**Task details:** When you find the line with "((b - 240) * 262144" among the records below, reproduce it and each line after it exactly, ending with the line with "(** [s.startswith(p)] *)".

**Entries supplied:**

(** * sina_blog_backup: a shallow embedding of the crawl and extraction pipeline

    The development follows [src/sina_blog_backup.py] function by function.
    Python [str] values are sequences of Unicode code points, the parsed
    page is a tree of tags and strings as BeautifulSoup builds it, sets and
    dictionaries are finite sets and maps, and the effects of the image
    localizer (file system, network) are threaded through an explicit world.
    The libraries the program calls (soupsieve, the HTML parser, requests,
    urllib, hashlib) and the order in which the interpreter iterates a set
    are an interface, [Library], over which the program and its theorems
    are stated; small implementations of them run the program on the pages
    of the examples. The one exception the extractor can meet, a selector
    that soupsieve cannot compile, is modelled in [Checked]. *)

From Stdlib Require Import String NArith Lia Bool.
From stdpp Require Import base option list gmap sets.

Local Open Scope N_scope.

(** ** Python strings *)

(** A Python [str]: a sequence of code points. [len] is [length]. *)
Definition pystr := list N.

Module Py.

(** UTF-8 decoding, by which the literals below are read. *)
Fixpoint utf8 (bs : list N) : pystr :=
  match bs with
  | [] => []
  | b :: r =>
      if b <? 128 then b :: utf8 r
      else match r with
           | [] => [b]
           | b1 :: r1 =>
               if b <? 224 then ((b - 192) * 64 + (b1 - 128)) :: utf8 r1
               else match r1 with
                    | [] => [b]
                    | b2 :: r2 =>
                        if b <? 240
                        then ((b - 224) * 4096 + (b1 - 128) * 64 + (b2 - 128)) :: utf8 r2
                        else match r2 with
                             | [] => [b]
                             | b3 :: r3 =>
                                 ((b - 240) * 262144 + (b1 - 128) * 4096
                                  + (b2 - 128) * 64 + (b3 - 128)) :: utf8 r3
                             end
                    end
           end
  end.

(** [str.isspace] for one character; the same set is [\s] of [re]. *)
Definition isspace (c : N) : bool :=
  ((9 <=? c) && (c <=? 13)) || ((28 <=? c) && (c <=? 32))
  || (c =? 133) || (c =? 160) || (c =? 5760)
  || ((8192 <=? c) && (c <=? 8202))
  || (c =? 8232) || (c =? 8233) || (c =? 8239) || (c =? 8287) || (c =? 12288).

Fixpoint lstrip (s : pystr) : pystr :=
  match s with
  | c :: r => if isspace c then lstrip r else s
  | [] => []
  end.

Definition rstrip (s : pystr) : pystr := reverse (lstrip (reverse s)).

(** [s.strip()] *)
Definition strip (s : pystr) : pystr := rstrip (lstrip s).

Definition is_upper_ascii (c : N) : bool := (65 <=? c) && (c <=? 90).

(** One character of [s.lower()]. Only the ASCII letters are folded; the
    two non-ASCII characters whose lower case contains an ASCII letter
    (U+0130, U+212A) yield no letter sequence that the patterns of this
    program search for. *)
Definition lower_char (c : N) : N := if is_upper_ascii c then c + 32 else c.

(** [s.lower()] *)
Definition lower (s : pystr) : pystr := map lower_char s.

Definition eqb (a b : pystr) : bool := bool_decide (a = b).

(** [s.startswith(p)] *)
Fixpoint startswith (p s : pystr) : bool :=
  match p, s with
  | [], _ => true
  | _ :: _, [] => false
  | a :: p', b :: s' => (a =? b) && startswith p' s'
  end.

(** [p in s] for strings *)
Fixpoint contains (p s : pystr) : bool :=
  startswith p s || match s with [] => false | _ :: s' => contains p s' end.

(** [s.replace(old, new)] for a non-empty [old]: the characters of a
    replaced occurrence are skipped, [skip] counts those still to drop. *)
Fixpoint replace_go (old new : pystr) (skip : nat) (s : pystr) : pystr :=
  match s with
  | [] => []
  | c :: r =>
      match skip with
      | S k => replace_go old new k r
      | O => if startswith old s
             then new ++ replace_go old new (pred (length old)) r
             else c :: replace_go old new O r
      end
  end.

Definition replace (old new s : pystr) : pystr := replace_go old new O s.

(** [sep.join(parts)] *)
Fixpoint join (sep : pystr) (parts : list pystr) : pystr :=
  match parts with
  | [] => []
  | [p] => p
  | p :: rest => p ++ sep ++ join sep rest
  end.

(** [s.split(sep, 1)] for a one-character separator: the part before the
    first separator and, when there is one, the part after it. *)
Fixpoint split1 (sep : N) (s : pystr) : pystr * option pystr :=
  match s with
  | [] => ([], None)
  | c :: r => if c =? sep then ([], Some r)
              else let '(a, b) := split1 sep r in (c :: a, b)
  end.

(** The maximal runs of characters that are not white space: [s.split()],
    and how the HTML parser splits a multi-valued attribute. *)
Fixpoint words_go (cur : pystr) (s : pystr) : list pystr :=
  match s with
  | [] => match cur with [] => [] | _ => [reverse cur] end
  | c :: r =>
      if isspace c
      then match cur with [] => words_go [] r | _ => reverse cur :: words_go [] r end
      else words_go (c :: cur) r
  end.

Definition words (s : pystr) : list pystr := words_go [] s.

(** Truthiness of a string. *)
Definition truthy (s : pystr) : bool := match s with [] => false | _ => true end.

(** [a or b] on strings. *)
Definition or_else (a b : pystr) : pystr := if truthy a then a else b.

(** An ASCII digit, as the class [[0-9]] and the conversions [%d] write it. *)
Definition is_digit (c : N) : bool := (48 <=? c) && (c <=? 57).

(** The zero of every run of ten decimal digits (category [Nd]) of the
    Unicode data of the interpreter, 14.0 in CPython 3.11: ASCII,
    Arabic-Indic, Devanagari, the full-width forms and the others. The
    digits of a run follow its zero in order. *)
Definition DECIMAL_ZEROS : list N :=
  [48; 1632; 1776; 1984; 2406; 2534; 2662; 2790; 2918; 3046; 3174; 3302; 3430; 3558;
   3664; 3792; 3872; 4160; 4240; 6112; 6160; 6470; 6608; 6784; 6800; 6992; 7088; 7232;
   7248; 42528; 43216; 43264; 43472; 43504; 43600; 44016; 65296; 66720; 68912; 69734;
   69872; 69942; 70096; 70384; 70736; 70864; 71248; 71360; 71472; 71904; 72016; 72784;
   73040; 73120; 92768; 92864; 93008; 120782; 120792; 120802; 120812; 120822; 123200;
   123632; 125264; 130032].

Definition in_run (c z : N) : bool := (z <=? c) && (c <=? z + 9).

(** [c.isdecimal()]; the same set is the class [\d] of [re] on a [str]. *)
Definition is_decimal (c : N) : bool := existsb (in_run c) DECIMAL_ZEROS.

(** The value of a decimal digit, as [int] and [unicodedata.decimal] read
    it. *)
Definition digit_value (c : N) : N :=
  match List.find (in_run c) DECIMAL_ZEROS with
  | Some z => c - z
  | None => 0
  end.

(** Decimal digits of a number, most significant first, and the same
    padded with zeros to [width] places ([{n:04d}], [%m], [%d]). *)
Fixpoint digits_go (fuel : nat) (n : N) (acc : pystr) : pystr :=
  match fuel with
  | O => acc
  | S f => if n <? 10 then (48 + n) :: acc
           else digits_go f (n / 10) ((48 + n mod 10) :: acc)
  end.

Definition digits (n : N) : pystr := digits_go (S (N.to_nat (N.log2 n))) n [].

Definition zero_pad (width : nat) (n : N) : pystr :=
  let d := digits n in replicate (width - length d) 48 ++ d.

(** [int(s)] on a string of decimal digits of any script. *)
Definition int_of (s : pystr) : N := fold_left (fun acc c => acc * 10 + digit_value c) s 0.

End Py.

(** [py "..."] writes a Python string literal: the literal is decoded when
    it is read, the term is the list of its code points. *)
Inductive literal : Set := LNil | LCons (c : N) (r : literal).

Fixpoint to_literal (s : pystr) : literal :=
  match s with
  | [] => LNil
  | c :: r => LCons c (to_literal r)
  end.

Definition parse_literal (bs : list Byte.byte) : literal :=
  to_literal (Py.utf8 (Byte.to_N <$> bs)).

Fixpoint print_ascii (l : literal) : option (list Byte.byte) :=
  match l with
  | LNil => Some []
  | LCons c r =>
      if c <? 128
      then match Byte.of_N c, print_ascii r with
           | Some b, Some bs => Some (b :: bs)
           | _, _ => None
           end
      else None
  end.

(** Only a non-empty ASCII string is displayed as a literal. *)
Definition print_literal (l : literal) : option (list Byte.byte) :=
  match l with
  | LNil => None
  | LCons _ _ => print_ascii l
  end.

Declare Scope py_scope.
Delimit Scope py_scope with py.
#[warning="-via-type-remapping,-via-type-mismatch"]
String Notation pystr parse_literal print_literal
  (via literal mapping [[nil] => LNil, [cons] => LCons]) : py_scope.

Notation "'py' s" := (s%py) (at level 1, s at level 0, only parsing).

(** ** Regular expressions

    The patterns of the program use literals, character classes, greedy
    bounded and unbounded repetition of a class, optional parts, alternation
    and capturing groups. [Re.run] is a backtracking matcher in
    continuation-passing style with Python's priorities: a greedy repetition
    takes the longest run first and gives characters back one at a time, an
    alternation tries its left branch first. *)

Module Re.

Inductive t : Type :=
| Eps
| Chr (p : N -> bool)
| Rep (p : N -> bool) (lo : nat) (hi : option nat)
| Lazy (p : N -> bool) (lo : nat)
| Seq (r1 r2 : t)
| Alt (r1 r2 : t)
| Opt (r : t)
| Grp (r : t).

(** Groups captured so far and the input that is left. *)
Definition result : Type := list pystr * pystr.

Definition orelse {A} (a b : option A) : option A :=
  match a with Some x => Some x | None => b end.

Definition hi_open (hi : option nat) : bool :=
  match hi with Some O => false | _ => true end.

Fixpoint rep (p : N -> bool) (lo : nat) (hi : option nat) (s : pystr)
    (k : pystr -> option result) : option result :=
  let stop := match lo with O => k s | S _ => None end in
  match s with
  | c :: s' =>
      if p c && hi_open hi
      then orelse (rep p (pred lo) (pred <$> hi) s' k) stop
      else stop
  | [] => stop
  end.

(** The lazy repetition [p{lo,}?] takes the shortest run first. *)
Fixpoint rep_lazy (p : N -> bool) (lo : nat) (s : pystr)
    (k : pystr -> option result) : option result :=
  let more := match s with
              | c :: s' => if p c then rep_lazy p (pred lo) s' k else None
              | [] => None
              end in
  match lo with
  | O => orelse (k s) more
  | S _ => more
  end.

Fixpoint run (r : t) (s : pystr) (g : list pystr)
    (k : list pystr -> pystr -> option result) : option result :=
  match r with
  | Eps => k g s
  | Chr p => match s with c :: s' => if p c then k g s' else None | [] => None end
  | Rep p lo hi => rep p lo hi s (k g)
  | Lazy p lo => rep_lazy p lo s (k g)
  | Seq r1 r2 => run r1 s g (fun g' s' => run r2 s' g' k)
  | Alt r1 r2 => orelse (run r1 s g k) (run r2 s g k)
  | Opt r1 => orelse (run r1 s g k) (k g s)
  | Grp r1 => run r1 s g (fun g' s' => k (g' ++ [take (length s - length s') s]) s')
  end.

(** A match anchored at the start of [s]: the groups and the rest. *)
Definition match_at (r : t) (s : pystr) : option result :=
  run r s [] (fun g rest => Some (g, rest)).

(** What [re.search] finds. *)
Record found := Found { start : nat; group0 : pystr; groups : list pystr }.

Fixpoint search_from (r : t) (i : nat) (s : pystr) : option found :=
  match match_at r s with
  | Some (g, rest) => Some (Found i (take (length s - length rest) s) g)
  | None => match s with
            | [] => None
            | _ :: s' => search_from r (S i) s'
            end
  end.

(** [re.search(r, s)] *)
Definition search (r : t) (s : pystr) : option found := search_from r O s.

**Solution below:**
                                 ((b - 240) * 262144 + (b1 - 128) * 4096
                                  + (b2 - 128) * 64 + (b3 - 128)) :: utf8 r3
                             end
                    end
           end
  end.

(** [str.isspace] for one character; the same set is [\s] of [re]. *)
Definition isspace (c : N) : bool :=
  ((9 <=? c) && (c <=? 13)) || ((28 <=? c) && (c <=? 32))
  || (c =? 133) || (c =? 160) || (c =? 5760)
  || ((8192 <=? c) && (c <=? 8202))
  || (c =? 8232) || (c =? 8233) || (c =? 8239) || (c =? 8287) || (c =? 12288).

Fixpoint lstrip (s : pystr) : pystr :=
  match s with
  | c :: r => if isspace c then lstrip r else s
  | [] => []
  end.

Definition rstrip (s : pystr) : pystr := reverse (lstrip (reverse s)).

(** [s.strip()] *)
Definition strip (s : pystr) : pystr := rstrip (lstrip s).

Definition is_upper_ascii (c : N) : bool := (65 <=? c) && (c <=? 90).

(** One character of [s.lower()]. Only the ASCII letters are folded; the
    two non-ASCII characters whose lower case contains an ASCII letter
    (U+0130, U+212A) yield no letter sequence that the patterns of this
    program search for. *)
Definition lower_char (c : N) : N := if is_upper_ascii c then c + 32 else c.

(** [s.lower()] *)
Definition lower (s : pystr) : pystr := map lower_char s.

Definition eqb (a b : pystr) : bool := bool_decide (a = b).

(** [s.startswith(p)] *)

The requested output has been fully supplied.